> **Exercise objective**
Scan the entries line by line and return those with "change".

═════ Dataset extract ═════

(** One iteration of the loop of [ParseUint] on a digit: the two overflow
    tests together say that [n * 10 + d] does not fit in 64 bits. *)
Lemma ParseUint_loop_step s0 c s n :
  is_digit c = true -> 0 <= n <= maxUint64 ->
  ParseUint_loop s0 n (String c s) =
    if n * 10 + digit_val c <=? maxUint64
    then ParseUint_loop s0 (n * 10 + digit_val c) s
    else inr (ErrRange s0).
Proof.
  intros Hc Hn. pose proof (digit_val_range c Hc) as Hd.
  cbn [ParseUint_loop]. rewrite Hc.
  assert (cutoff = 1844674407370955162) as -> by reflexivity.
  assert (maxUint64 = 18446744073709551615) as Hmax by reflexivity.
  rewrite Hmax in *. unfold uint64.
  assert (2 ^ 64 = 18446744073709551616) as -> by reflexivity.
  destruct (Z.leb_spec 1844674407370955162 n) as [Hcut|Hcut].
  { destruct (Z.leb_spec (n * 10 + digit_val c) 18446744073709551615); [lia|done]. }
  rewrite (Z.mod_small (n * 10)) by lia.
  destruct (Z.leb_spec (n * 10 + digit_val c) 18446744073709551615) as [Hfit|Hfit].
  - rewrite (Z.mod_small (n * 10 + digit_val c)) by lia.
    destruct (Z.ltb_spec (n * 10 + digit_val c) (n * 10)); [lia|].
    destruct (Z.ltb_spec 18446744073709551615 (n * 10 + digit_val c)); [lia|].
    done.
  - assert ((n * 10 + digit_val c) mod 18446744073709551616
            = n * 10 + digit_val c - 18446744073709551616) as ->.
    { symmetry. apply (Z.mod_unique_pos _ _ 1); lia. }
    destruct (Z.ltb_spec (n * 10 + digit_val c - 18446744073709551616) (n * 10));
      [done|lia].
Qed.

(** The loop of [ParseUint] computes the decimal value exactly when the
    string is all digits and the value fits. *)
Lemma ParseUint_loop_ok s0 s n :
  0 <= n <= maxUint64 -> all_digits s = true ->
  decimal_value_from n s <= maxUint64 ->
  ParseUint_loop s0 n s = inl (decimal_value_from n s).
Proof.
  revert n. induction s as [|c s IH]; intros n Hn Hs Hv; [done|].
  cbn [all_digits] in Hs. apply andb_prop in Hs as [Hc Hs].
  rewrite ParseUint_loop_step by done. cbn [decimal_value_from] in *.
  pose proof (digit_val_range c Hc) as Hd.
  pose proof (decimal_value_from_mono (n * 10 + digit_val c) s ltac:(lia) Hs) as Hm.
  destruct (Z.leb_spec (n * 10 + digit_val c) maxUint64); [|lia].
  apply IH; [lia|done|done].
Qed.

Lemma ParseUint_loop_inv s0 s n v :
  0 <= n <= maxUint64 ->
  ParseUint_loop s0 n s = inl v ->
  all_digits s = true /\ v = decimal_value_from n s /\ v <= maxUint64.
Proof.
  revert n. induction s as [|c s IH]; intros n Hn H.
  { cbn in H. inversion H; subst. split; [done|]. split; [done|lia]. }
  destruct (is_digit c) eqn:Hc; [|by cbn in H; rewrite Hc in H].
  rewrite ParseUint_loop_step in H by done.
  pose proof (digit_val_range c Hc) as Hd.
  destruct (Z.leb_spec (n * 10 + digit_val c) maxUint64); [|done].
  apply IH in H as (Hs & -> & Hle); [|lia].
  cbn [all_digits decimal_value_from]. rewrite Hc, Hs. done.
Qed.

(** [ParseUint] succeeds exactly on the valid decimal fields. *)
Lemma ParseUint_valid s v :
  ParseUint s = inl v <-> valid_decimal_u64 s /\ v = decimal_value s.
Proof.
  unfold ParseUint, valid_decimal_u64, decimal_value. split.
  - destruct s as [|c s]; [done|]. intros H.
    apply ParseUint_loop_inv in H as (Hs & -> & Hle); [|unfold maxUint64; lia].
    done.
  - intros ((Hne & Hs & Hle) & ->). destruct s as [|c s]; [done|].
    apply ParseUint_loop_ok; [unfold maxUint64; lia|done|done].
Qed.

Lemma ParseUint_invalid s :
  ~ valid_decimal_u64 s -> exists err, ParseUint s = inr err.
Proof.
  intros Hn. destruct (ParseUint s) as [v|err] eqn:H; [|by eexists].
  exfalso. apply Hn. apply (ParseUint_valid s v). done.
Qed.

Lemma append_cons c (s1 s2 : string) :
  (String c s1 ++ s2)%string = String c (s1 ++ s2)%string.
Proof. reflexivity. Qed.

Lemma all_digits_app s1 s2 :
  all_digits (s1 ++ s2) = all_digits s1 && all_digits s2.
Proof.
  induction s1 as [|c s1 IH]; [done|].
  rewrite append_cons. cbn [all_digits]. rewrite IH. by rewrite andb_assoc.
Qed.

Lemma decimal_value_from_app acc s1 s2 :
  decimal_value_from acc (s1 ++ s2) =
  decimal_value_from (decimal_value_from acc s1) s2.
Proof.
  revert acc. induction s1 as [|c s1 IH]; intros acc; [done|].
  rewrite append_cons. cbn [decimal_value_from]. apply IH.
Qed.

Lemma string_app_assoc (s1 s2 s3 : string) :
  ((s1 ++ s2) ++ s3 = s1 ++ (s2 ++ s3))%string.
Proof.
  induction s1 as [|c s1 IH]; [done|].
  rewrite !append_cons. by rewrite IH.
Qed.

(** [fmtInteger] puts in front of the buffer a non-empty run of digits
    that reads back as [u]. *)
Lemma fmtInteger_spec fuel u buf :
  0 <= u < 10 ^ Z.of_nat (S fuel) ->
  exists pre,
    fmtInteger fuel u buf = (pre ++ buf)%string /\
    pre <> EmptyString /\ all_digits pre = true /\
    forall acc,
      decimal_value_from acc pre = acc * 10 ^ Z.of_nat (String.length pre) + u.
Proof.
  revert u buf. induction fuel as [|fuel IH]; intros u buf Hu.
  - change (10 ^ Z.of_nat 1) with 10 in Hu.
    exists (String (digit_char u) EmptyString). cbn [fmtInteger].
    split; [done|]. split; [done|]. split.
    + cbn [all_digits]. rewrite digit_char_is_digit by lia. done.
    + intros acc. cbn [decimal_value_from String.length].
      rewrite digit_val_char by lia. change (10 ^ Z.of_nat 1) with 10. lia.
  - cbn [fmtInteger]. destruct (Z.leb_spec 10 u) as [Hge|Hlt].
    + assert (0 <= u / 10 < 10 ^ Z.of_nat (S fuel)) as Hq.
      { split; [apply Z.div_pos; lia|].
        apply Z.div_lt_upper_bound; [lia|].
        rewrite <- Z.pow_succ_r by lia. rewrite <- Nat2Z.inj_succ. lia. }
      destruct (IH (u / 10) (String (digit_char (u - u / 10 * 10)) buf) Hq)
        as (pre & Heq & Hne & Hdig & Hval).
      pose proof (Z.div_mod u 10 ltac:(lia)) as Hdm.
      pose proof (Z.mod_pos_bound u 10 ltac:(lia)) as Hmod.
      assert (0 <= u - u / 10 * 10 <= 9) as Hd by lia.
      exists (pre ++ String (digit_char (u - u / 10 * 10)) EmptyString)%string.
      split; [by rewrite Heq, string_app_assoc|].
      split; [by destruct pre|]. split.
      * rewrite all_digits_app, Hdig. cbn [all_digits].
        rewrite digit_char_is_digit by done. done.
      * intros acc. rewrite decimal_value_from_app, Hval.
        cbn [decimal_value_from]. rewrite digit_val_char by done.
        assert (String.length (pre ++ String (digit_char (u - u / 10 * 10)) "")
                = S (String.length pre)) as ->.
        { clear. induction pre as [|c pre IH]; [done|].
          rewrite append_cons. cbn [String.length]. by rewrite IH. }
        rewrite Nat2Z.inj_succ, Z.pow_succ_r by lia. lia.
    + exists (String (digit_char u) EmptyString).
      split; [done|]. split; [done|]. split.
      * cbn [all_digits]. rewrite digit_char_is_digit by lia. done.
      * intros acc. cbn [decimal_value_from String.length].
        rewrite digit_val_char by lia. change (10 ^ Z.of_nat 1) with 10. lia.
Qed.

Lemma string_app_empty_r (s : string) : (s ++ "")%string = s.
Proof. induction s as [|c s IH]; [done|]. rewrite append_cons. by rewrite IH. Qed.

(** [%d] of a 64-bit unsigned value is a valid decimal field that reads
    back as the value. *)
Lemma Sprintf_d_decimal u :
  0 <= u <= maxUint64 ->
  valid_decimal_u64 (Sprintf_d u) /\ decimal_value (Sprintf_d u) = u.
Proof.
  intros Hu. unfold Sprintf_d, valid_decimal_u64, decimal_value.
  destruct (fmtInteger_spec 20 u EmptyString) as (pre & Heq & Hne & Hdig & Hval).
  { assert (maxUint64 < 10 ^ Z.of_nat 21) by reflexivity. lia. }
  rewrite Heq, string_app_empty_r, Hval. split; [|lia].
  split; [done|]. split; [done|lia].
Qed.

Lemma ParseUint_Sprintf_d u :
  0 <= u <= maxUint64 -> ParseUint (Sprintf_d u) = inl u.
Proof.
  intros Hu. apply ParseUint_valid.
  destruct (Sprintf_d_decimal u Hu) as [Hv Hd]. done.
Qed.

Lemma valid_decimal_first_digit s :
  valid_decimal_u64 s ->
  exists c s', s = String c s' /\ is_digit c = true.
Proof.
  intros (Hne & Hs & _). destruct s as [|c s]; [done|].
  cbn [all_digits] in Hs. apply andb_prop in Hs as [Hc _]. eauto.
Qed.



(** ** The identity codec *)

Lemma URLToDevIno_ok (u : URL) (d i : Z) :
  URLToDevIno u = inl (d, i) <->
  Scheme u = "inode"%string /\
  valid_decimal_u64 (Host u) /\ d = decimal_value (Host u) /\
  valid_decimal_u64 (TrimPrefix_slash (Path u)) /\
  i = decimal_value (TrimPrefix_slash (Path u)).
Proof.
  unfold URLToDevIno. split.
  - destruct (String.eqb_spec (Scheme u) "inode") as [Hs|Hs]; cbn [negb]; [|done].
    destruct (ParseUint (Host u)) as [d'|] eqn:Hd; [|done].
    destruct (ParseUint (TrimPrefix_slash (Path u))) as [i'|] eqn:Hi; [|done].
    intros [= <- <-].
    apply ParseUint_valid in Hd as [? ?]. apply ParseUint_valid in Hi as [? ?].
    done.
  - intros (Hs & Hd & -> & Hi & ->). rewrite Hs. cbn.
    rewrite (proj2 (ParseUint_valid (Host u) _) (conj Hd eq_refl)).
    by rewrite (proj2 (ParseUint_valid (TrimPrefix_slash (Path u)) _) (conj Hi eq_refl)).
Qed.

Section CodecRoundTrip.
Variable escapeHost escapePath : string -> string.

(** Decimal digits are unreserved characters: [net/url] does not escape
    them, in a host or in a path. *)
Hypothesis escapeHost_digits : forall s, all_digits s = true -> escapeHost s = s.
Hypothesis escapePath_digits : forall s, all_digits s = true -> escapePath s = s.


Variable url_Parse : string -> URL + error.

(** What [url.Parse] does on a locator of the generic form with a host
    and a path of digits. *)
Hypothesis url_Parse_locator : forall host path,
  valid_decimal_u64 host -> valid_decimal_u64 path ->
  url_Parse ("inode://" ++ host ++ "/" ++ path)%string
    = inl (mkURL "inode" host (String "/" path)).

(** The same round trip through the locator string. *)
Lemma URLStringToDevIno_roundtrip (device inode : Z) :
  0 <= device <= maxUint64 -> 0 <= inode <= maxUint64 ->
  URLStringToDevIno url_Parse
    ("inode://" ++ Sprintf_d device ++ "/" ++ Sprintf_d inode)%string
    = inl (device, inode).
Proof.
  intros Hdev Hino.
  destruct (Sprintf_d_decimal device Hdev) as [Hvd Hdd].
  destruct (Sprintf_d_decimal inode Hino) as [Hvi Hdi].
  unfold URLStringToDevIno. rewrite url_Parse_locator by done.
  apply URLToDevIno_ok. done.
Qed.
End CodecRoundTrip.


(** ** Descriptors and channels *)

Lemma bind_Ret {A B} (m : M A) (k : A -> M B) σ a σ' :
  m σ = Ret (a, σ') -> bind m k σ = k a σ'.
Proof. intros H. unfold bind. by rewrite H. Qed.

Lemma lowest_free_spec o n :
  lowest_free o = Some n ->
  fdtable o !! n = None /\ 0 <= n < nofile o.
Proof.
  unfold lowest_free. intros H.
  destruct (list_find _ _) as [[i x]|] eqn:Hf; [|done].
  cbn in H. injection H as ->.
  apply list_find_Some in Hf as (Hl & Hn & _).
  split; [done|]. apply lookup_seqZ in Hl. lia.
Qed.

Lemma F_DUPFD_ok o fd o' n :
  F_DUPFD o fd = (o', inl n) ->
  exists st,
    fdtable o !! fd = Some st /\ fdtable o !! n = None /\
    o' = mkOS (<[n := st]> (fdtable o)) (nofile o).
Proof.
  unfold F_DUPFD. destruct (fdtable o !! fd) as [st|] eqn:Hfd; [|done].
  destruct (lowest_free o) as [m|] eqn:Hm; [|done].
  intros [= <- <-]. exists st. split; [done|]. split; [|done].
  by apply lowest_free_spec in Hm as [? _].
Qed.

Lemma F_DUPFD_fail o fd o' e : F_DUPFD o fd = (o', inr e) -> o' = o.
Proof.
  unfold F_DUPFD. destruct (fdtable o !! fd); [|by intros [= <-]].
  destruct (lowest_free o); [done|by intros [= <-]].
Qed.

Lemma chan_send_fresh {V} (h : list (Chan V)) ch v :
  h !! ch = Some fresh_chan ->
  chan_send h ch v = Ret (<[ch := mkChan [v] 1 false]> h).
Proof. unfold chan_send. intros ->. done. Qed.

Lemma chan_close_open {V} (h : list (Chan V)) ch l :
  h !! ch = Some (mkChan l 1 false) ->
  chan_close h ch = Ret (<[ch := mkChan l 1 true]> h).
Proof. unfold chan_close. intros ->. done. Qed.

(** A send followed by a close on a fresh channel. *)
Lemma chan_send_close_fresh {V} (h : list (Chan V)) ch v :
  h !! ch = Some fresh_chan ->
  exists h1, chan_send h ch v = Ret h1 /\
             chan_close h1 ch = Ret (<[ch := mkChan [v] 1 true]> h).
Proof.
  intros Hch. eexists. split; [by apply chan_send_fresh|].
  erewrite chan_close_open.
  - by rewrite list_insert_insert_eq.
  - apply list_lookup_insert_eq. by eapply lookup_lt_Some.
Qed.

═════

> **Task response**
  - change (10 ^ Z.of_nat 1) with 10 in Hu.
      rewrite digit_val_char by lia. change (10 ^ Z.of_nat 1) with 10. lia.
        rewrite digit_val_char by lia. change (10 ^ Z.of_nat 1) with 10. lia.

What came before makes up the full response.